記憶力や認知症リスクとの関連も報告…その脱毛や貧血、性機能障害は「亜鉛不足」が原因かも?《具体的な症状と摂り方のコツを医師が解説》
■亜鉛不足に陥る主な原因
ところで、なぜ現代人は亜鉛不足に陥りやすいのでしょうか?
1つには食事内容の変化があります。亜鉛は動物性食品(牡蠣や肉、魚介類、卵、乳製品など)に豊富に含まれますが、加工食品や植物性食品中心の食事が多いと摂りにくくなります。
一方、穀類や豆類に多いフィチン酸や食物繊維は、腸での亜鉛吸収を妨げることが知られています。コンビニ弁当やインスタント食品に含まれている ポリリン酸などの食品添加物も、吸収阻害要因です。
アルコールも厄介です。アルコールの摂取で、尿中に排泄される亜鉛の量が増えるからです。
慢性のストレスも亜鉛を消耗すると考えられます。動物を用いた研究では、心理的ストレスによって血液中の亜鉛濃度が低下する結果も報告されており、人でも強いストレス環境下では同様に亜鉛不足に陥る可能性があります。

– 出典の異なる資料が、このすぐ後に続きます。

(* ===== verification/Access.v ===== *)
(** * Access: who may do what, however requests interleave

    App.v and Server.v say what the gate and the allow-list do for a request that runs
    alone.  Here its handler yields wherever it waits, and anything else happens in between:
    a request that no token lets in changes nothing at any of its steps, and a restricted
    client's request to list or call tools never writes to a leaf it may not use. *)
From S2P Require Import Prelude Text Json Protocol F64 Env Config RateLimit Rbac Session.
From S2P Require Import Notifications LeafClient Scenario Registry Health Aggregator Router.
From S2P Require Import Server DnsDiscovery CrdDiscovery Status Api Reload App Main Threads.
From S2P Require Import Actions Awaits SameCode Guarantee Startup System.
Open Scope string_scope.
Open Scope list_scope.

(** Nothing is written to the leaves outside [A], nor to the table. *)
Definition spares (A : string → Prop) (w w' : World) : Prop :=
  (∀ l e, w_heap w !! l = Some e → ¬ A (le_alias e) → w_heap w' !! l = Some e) ∧
  w_leaves w' = w_leaves w.
#[export] Instance spares_preorder A : PreOrder (spares A).
Proof. split; [by intros w|]. intros a b c [Hab Lab] [Hbc Lbc]. split; [eauto|congruence]. Qed.
Lemma spares_heap A w w' : w_heap w' = w_heap w → w_leaves w' = w_leaves w → spares A w w'.
Proof. intros Hh Hl. split; [|done]. by rewrite Hh. Qed.

Section access.
Context `{!Os, !Http, !Serde, !MapOrder, !Unicode, !Jwt, !HeaderValue, !Axum, !Kube, !Dig, !Yaml}.
Notation sound_s := (λ s, sound (st_world s)).

(** ** A leaf the caller may use *)
Section allowed.
Context (A : string → Prop).
Notation keeps p w := (keeps_to sound persists (spares A) p w).
Notation keeps_s p s := (keeps_to sound_s (on_state persists) (on_state (spares A)) p s).
Notation everywhere_s p := (everywhere sound_s (on_state persists) (on_state (spares A)) p).

Lemma persists_alias w w' l e :
  persists w w' → w_heap w !! l = Some e → ∃ e', w_heap w' !! l = Some e' ∧ le_alias e' = le_alias e.
Proof.
  intros Hp He. destruct (Hp l e He) as (e' & He' & Hc & _). exists e'. unfold le_alias. by rewrite Hc.
Qed.
Lemma at_keeps {B} l (p : Proc (LeafClient * Env) B) e w :
  w_heap w !! l = Some e → A (le_alias e) → keeps (p_at l p) w.
Proof.
  revert e w. induction p as [b|C m k IH|k IH]; intros e w He Ha; cbn; [done| |].
  - intros w' _ Hp. destruct (persists_alias _ _ _ _ Hp He) as (e' & He' & Ha').
    unfold on_client. destruct (m _) as [b [c env]]. cbn [fst snd]. split.
    + split; [|done]. intros l' x Hx Hn. cbn. rewrite lookup_alter_ne; [done|].
      intros <-. apply Hn. assert (x = e') as -> by congruence. by rewrite Ha'.
    + apply (IH b (set_client c e')); [cbn; by rewrite lookup_alter_eq, He'|].
      change (le_alias (set_client c e')) with (le_alias e'). by rewrite Ha'.
  - intros c w' _ Hp. destruct (persists_alias _ _ _ _ Hp He) as (e' & He' & Ha').
    apply (IH c e'); [done|]. by rewrite Ha'.
Qed.
Lemma route_to_leaf_keeps alias op w : A alias → keeps (p_route_to_leaf alias op) w.
Proof.
  intros Ha w1 Hw1 _. split; [reflexivity|]. cbn [get_leaf m_gets fst snd].
  destruct (w_leaves w1 !! alias) as [l|] eqn:Hl; [|done].
  intros w2 _ Hp. split; [reflexivity|]. cbn [m_gets fst snd]. destruct (is_healthy _); [|done].
  destruct (proj1 (proj1 Hw1) _ _ Hl) as (e & He & Hea).
  destruct (persists_alias _ _ _ _ Hp He) as (e' & He' & Ha').
  apply (at_keeps l op e'); [done|]. by rewrite Ha', Hea.
Qed.

Lemma aside_keeps {B} (m : M FederationState B) :
  (∀ s, w_heap (st_world (m s).2) = w_heap (st_world s) ∧
        w_leaves (st_world (m s).2) = w_leaves (st_world s)) → everywhere_s (atom m).
Proof. intros Hm. apply everywhere_atom. intros s _. by apply spares_heap; apply Hm. Qed.
Lemma in_world_keeps {B} (p : Proc World B) :
  everywhere sound persists (spares A) p → everywhere_s (p_in_world p).
Proof.
  intros Hp s. apply (keeps_to_focus st_world (@in_world)); [|apply Hp].
  intros C m t. unfold in_world, lift_state. by destruct (m _).
Qed.

Lemma tools_list_keeps request ctx : everywhere_s (p_handle_tools_list request ctx).
Proof.
  apply everywhere_bind; [by apply aside_keeps|]. intros agg.
  apply everywhere_bind; [|intros; apply everywhere_done]. apply in_world_keeps.
  repeat (apply everywhere_bind; [|intros]); try by apply everywhere_atom.
  - destruct (negb _); [|apply everywhere_done]. apply everywhere_iter. intros l.
    apply everywhere_atom. intros w _. unfold refresh_if_stale. run_m.
    by destruct (tools_stale _ _ _); apply spares_heap.
  - apply everywhere_done.
Qed.
Lemma tools_call_keeps request ctx :
  (∀ a, allows_alias ctx a = true → A a) →
  (∀ item, parse_namespaced_name (str_param "name" (rq_params request)) ≠ Some ("federation", item)) →
  everywhere_s (p_handle_tools_call request ctx).
Proof.
  intros HA Hf. unfold p_handle_tools_call. cbv zeta. set (name := str_param "name" _).
  destruct (bool_decide _ && _) eqn:Hd; [apply everywhere_done|].
  apply everywhere_bind; [|intros; apply everywhere_done]. apply in_world_keeps.
  unfold p_route_tool_call. destruct (parse_namespaced_name name) as [[alias item]|] eqn:Hp;
    [|apply everywhere_done].
  assert (A alias) as Ha by (apply HA, negb_false_iff, Hd).
  case_decide as Hal; [subst; by destruct (Hf item)|].
  intros w. by apply route_to_leaf_keeps.
Qed.
End allowed.

(** A request for the list of tools, or for a tool that is not the federation's own *)
Definition on_tools (request : JsonRpcRequest) : Prop :=
  rq_method request = "tools/list" ∨
  rq_method request = "tools/call" ∧
  ∀ item, parse_namespaced_name (str_param "name" (rq_params request)) ≠ Some ("federation", item).
Lemma handle_mcp_keeps A headers ctx request :
  on_tools request → (∀ a, allows_alias (default anonymous ctx) a = true → A a) →
  everywhere sound_s (on_state persists) (on_state (spares A)) (p_handle_mcp headers ctx request).
Proof.
  intros Hm HA. apply everywhere_bind; [by apply aside_keeps|].
  intros [|]; [|apply everywhere_done]. cbv zeta.
  rewrite (bool_decide_eq_false_2 (rq_method request = "initialize")) by (by destruct Hm as [-> |[-> _]]).
  apply everywhere_bind.
  { unfold p_admit_session. destruct (extract_session_id headers); [|apply everywhere_done].
    apply everywhere_bind; [by apply aside_keeps|]. intros [|]; [|apply everywhere_done].
    apply everywhere_bind; [by apply aside_keeps|]. intros; apply everywhere_done. }
  intros [|]; [|apply everywhere_done]. cbn [negb andb].
  apply everywhere_bind.
  { apply aside_keeps. intros s. unfold rate_limited, lift_state. run_m. by destruct (check _ _ _ _). }
  intros [|]; [apply everywhere_done|].
  apply everywhere_bind; [|intros; apply everywhere_done].
  apply everywhere_bind; [by apply aside_keeps|]. intros _. unfold p_dispatch_method.
  destruct Hm as [-> |[-> Hf]]; [by apply tools_list_keeps|by apply tools_call_keeps].
Qed.

(** ** Requests *)

(** What the gate sees of a request, and its verdict at [t] *)
Definition presented (rq : HttpRequestIn) : HttpIn :=
  {| in_path := in_uri_path rq;
     in_authorization := header_str "authorization" (in_headers rq) |}.
Definition verdict (g : Settings) (rq : HttpRequestIn) (t : Z) : gate :=
  auth_middleware t (g_auth g) (presented rq).
(** The token files may change: whether a leaf may be used at some time *)
Definition may_use (g : Settings) (rq : HttpRequestIn) (alias : string) : Prop :=
  ∃ t ctx, verdict g rq t = Forward ctx ∧ allows_alias (default anonymous ctx) alias = true.
Definition tools_request (rq : HttpRequestIn) : Prop :=
  in_method rq = "POST" ∧ in_uri_path rq = "/mcp" ∧
  ∃ request, json_rpc_body rq = Ok request ∧ on_tools request.

Definition confined (g : Settings) (a : SystemAction) (s s' : FederationState) : Prop :=
  match a with
  | ARequest rq =>
      ((∀ t, verdict g rq t = Unauthorized) → s' = s) ∧
      (tools_request rq → spares (may_use g rq) (st_world s) (st_world s'))
  | _ => True
  end.
#[local] Instance confined_refl g a : Reflexive (confined g a).
Proof. intros s. by destruct a. Qed.
Notation kept g s := (keeps sound_s (on_state persists) (confined g) s).

Lemma refused_keeps g rq s :
  (∀ t, verdict g rq t = Unauthorized) →
  keeps_to sound_s (on_state persists) (λ s s', s' = s) (p_app (g_auth g) rq) s.
Proof.
  intros Hno. unfold p_app. case_decide; [by apply everywhere_atom|].
  apply everywhere_bind; [by apply everywhere_atom|]. intros t.
  specialize (Hno t). unfold verdict, presented in Hno. by rewrite Hno.
Qed.
Lemma tools_keep g rq s :
  tools_request rq →
  keeps_to sound_s (on_state persists) (on_state (spares (may_use g rq))) (p_app (g_auth g) rq) s.
Proof.
  intros (Hm & Hp & request & Hb & Ht). unfold p_app. rewrite Hm, decide_False by done.
  apply everywhere_bind; [by apply aside_keeps|]. intros t. fold (presented rq).
  destruct (auth_middleware _ _ _) as [|ctx] eqn:Hv; [apply everywhere_done|].
  unfold p_route, p_mcp_route, p_extracted, p_answer. rewrite Hp, Hm, Hb.
  apply everywhere_bind; [|intros; apply everywhere_done].
  apply handle_mcp_keeps; [done|]. intros a Ha. by exists t, ctx.
Qed.
Lemma act_kept g a s : kept g s (a, p_act g a).
Proof.
  unfold keeps. cbn [fst snd]. destruct a as [|rq| | | | | | | | | |].
  2: { cbn [p_act]. apply everywhere_bind.
       - intros u. apply keeps_to_and; apply keeps_to_if.
         + apply refused_keeps.
         + apply tools_keep.
       - intros. apply everywhere_done. }
  all: by apply keeps_to_any.
Qed.

(** ** The whole program *)
Lemma step_kept g a y y' :
  step g a y y' → system_wf y → Forall (kept g (y_state y)) (y_threads y) →
  confined g a (y_state y) (y_state y') ∧ Forall (kept g (y_state y')) (y_threads y').
Proof.
  intros Hst Hy Hk. pose proof (step_guarantee _ _ _ _ Hst Hy) as (Hp & _).
  destruct Hst as [y0 Hen _ _|y0 s ths Hst|y0 rq before p after -> Hths].
  - split; [by destruct a|]. apply Forall_app. split; [eapply keeps_interfere; [apply _|exact Hp|exact Hk]|].
    constructor; [apply act_kept|constructor].
  - by apply (pool_keeps _ _ _ _ _ _ _ _ Hst Hp (y_sound _ Hy) Hk).
  - split; [done|]. rewrite Hths in Hk. apply Forall_app in Hk as [Hb [_ Ha]%Forall_cons].
    apply Forall_app. split; [done|]. by constructor.
Qed.
Lemma steps_kept g y y' :
  rtc (some_step g) y y' → system_wf y → Forall (kept g (y_state y)) (y_threads y) →
  system_wf y' ∧ Forall (kept g (y_state y')) (y_threads y').
Proof.
  induction 1 as [y|y1 y2 y3 [a Hst] _ IH]; [done|]. intros Hwf Hk.
  apply IH; [by eapply step_wf|]. by eapply step_kept.
Qed.

(** (C4) The gate and the allow-list hold at every await.  However requests, tasks, monitors,
    discovery, reloads and streams interleave: a request whose credentials the gate refuses
    does not change the state at any of its steps; and one that lists the tools, or calls one
    that is not the federation's own, writes at any of its steps only to leaves that its
    credentials allow, and never to the table. *)
Theorem requests_confined `{!Base64} cli random crd_up e r g y rq y' :
  starts cli random crd_up e r → rtc (some_step g) (started r) y → step g (ARequest rq) y y' →
  ((∀ t, verdict g rq t = Unauthorized) → y_state y' = y_state y) ∧
  (tools_request rq →
   (∀ l x, w_heap (y_world y) !! l = Some x → ¬ may_use g rq (le_alias x) →
      w_heap (y_world y') !! l = Some x) ∧
   w_leaves (y_world y') = w_leaves (y_world y)).
Proof.
  intros Hstarts Hy Hst. pose proof (started_wf _ _ _ _ _ Hstarts) as Hwf0.
  destruct (steps_kept g (started r) y Hy Hwf0) as [Hwf Hk].
  { constructor; [|constructor]. by apply keeps_to_any. }
  destruct (step_kept g _ y y' Hst Hwf Hk) as [[Hno Ht] _]. by split.
Qed.
End access.

(** ** Witness: a client that may use one of the two leaves calls its tool *)
Module Example.
Export Startup.Example.
#[export] Existing Instance Router.Example.unicode.
#[export] Existing Instance Session.Example.jwt.
#[export] Existing Instance Server.Example.header_value.
#[export] Existing Instance System.Example.no_dig.

Definition call : JsonRpcRequest :=
  Server.Example.request "tools/call" (json_obj [("name", VString "beta__get")]).
#[export] Instance axum : Axum :=
  {| json_rpc_body := λ _, Ok call; register_body := λ _, Err (reply 400 BEmpty);
     path_parameter := λ s, Ok s; framework_reply := λ _, reply 404 BEmpty |}.
Definition g : Settings :=
  {| g_auth := {| as_token := Some "root"; as_token_file := None;
                  as_clients := [{| token := "team"; allowed_servers := ["beta"] |}] |};
     g_dns := DnsDiscoveryConfig_default; g_path := "" |}.
Definition rq : HttpRequestIn :=
  {| in_method := "POST"; in_uri_path := "/mcp"; in_body := "";
     in_headers := [("authorization", Some "Bearer team")] |}.

Lemma team_verdict t :
  verdict g rq t = Forward (Some {| client_id := Some "client-0"; ctx_allowed := Some ["beta"] |}).
Proof. reflexivity. Qed.
Lemma team_may_use : ¬ may_use g rq "alpha".
Proof. intros (t & ctx & Hv & Ha). rewrite team_verdict in Hv. injection Hv as <-. discriminate Ha. Qed.
Lemma calls_beta : tools_request rq.
Proof.
  split_and!; [done..|]. exists call. split; [done|]. right. split; [done|]. intros item.
  vm_compute. discriminate.
Qed.
(** The listeners are started and the call begins. *)
Definition called (r : Running) : System :=
  begun g (ARequest rq) (with_threads (r_state (listening r)) [(AStart, Done tt)] (started r)).
Lemma called_steps r : rtc (some_step g) (started r) (called r).
Proof.
  eapply rtc_r; [exact (up_steps g r)|]. exists (ARequest rq). apply step_begin; [done|done|].
  by intros b p <- [= ->]%list_elem_of_singleton.
Qed.
End Example.
Import Example.

(** Whatever step it takes after some steps of its own, the leaf [alpha] stays as it is. *)
Lemma requests_confined_witness :
  ∃ r, server_starts r ∧
    let y := schedule [(1, true); (1, true); (1, true); (1, true); (1, true)]%nat (called r) in
    ∀ y', step g (ARequest rq) y y' → w_leaves (y_world y') = w_leaves (y_world y) ∧
      ∀ l x, w_heap (y_world y) !! l = Some x → le_alias x = "alpha" →
        w_heap (y_world y') !! l = Some x.
Proof.
  destruct outcome_starts as [r Hr]. exists r. split; [exact Hr|]. intros y y' Hst.
  destruct (requests_confined _ _ _ _ r g y rq y' Hr) as [_ Ht]; [|exact Hst|].
  { etransitivity; [apply called_steps|apply schedule_steps]. }
  destruct (Ht calls_beta) as [Hh Hl]. split; [exact Hl|]. intros l x Hx Ha.
  apply Hh; [exact Hx|]. rewrite Ha. exact team_may_use.
Defined.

こうした現代のライフスタイルが、いつの間にか体内の亜鉛を欠乏させているのです。
効果的な亜鉛補給方法
では、どうやって不足を補えばいいのでしょうか。
まずは食材の工夫です。亜鉛を多く含む食品を積極的に摂りましょう。代表的なのは牡蠣(生牡蠣100gあたり約14mg)や赤身肉、肝臓類(豚レバー約100gあたり6.9mg)などです。
豆類やナッツ類(アーモンドやカシューナッツ、ごまなど)にも亜鉛が含まれていますが、フィチン酸の影響で吸収率は低め。それらを食べるときは、亜鉛の吸収を助けるビタミンCを含む野菜や果物、レモン汁を添えるとよいでしょう。
研究報告でも、クエン酸やビタミンCを動物性タンパク質と一緒に摂ると、亜鉛の吸収率が上がるとされています。例えば、焼いた肉にレモン汁や生のトマトソースをかける、納豆を食べるときにネギや柑橘系のタレを使うなど、工夫次第で吸収を助けられます。
それでも足りない場合は、サプリメントの活用も1つの手です。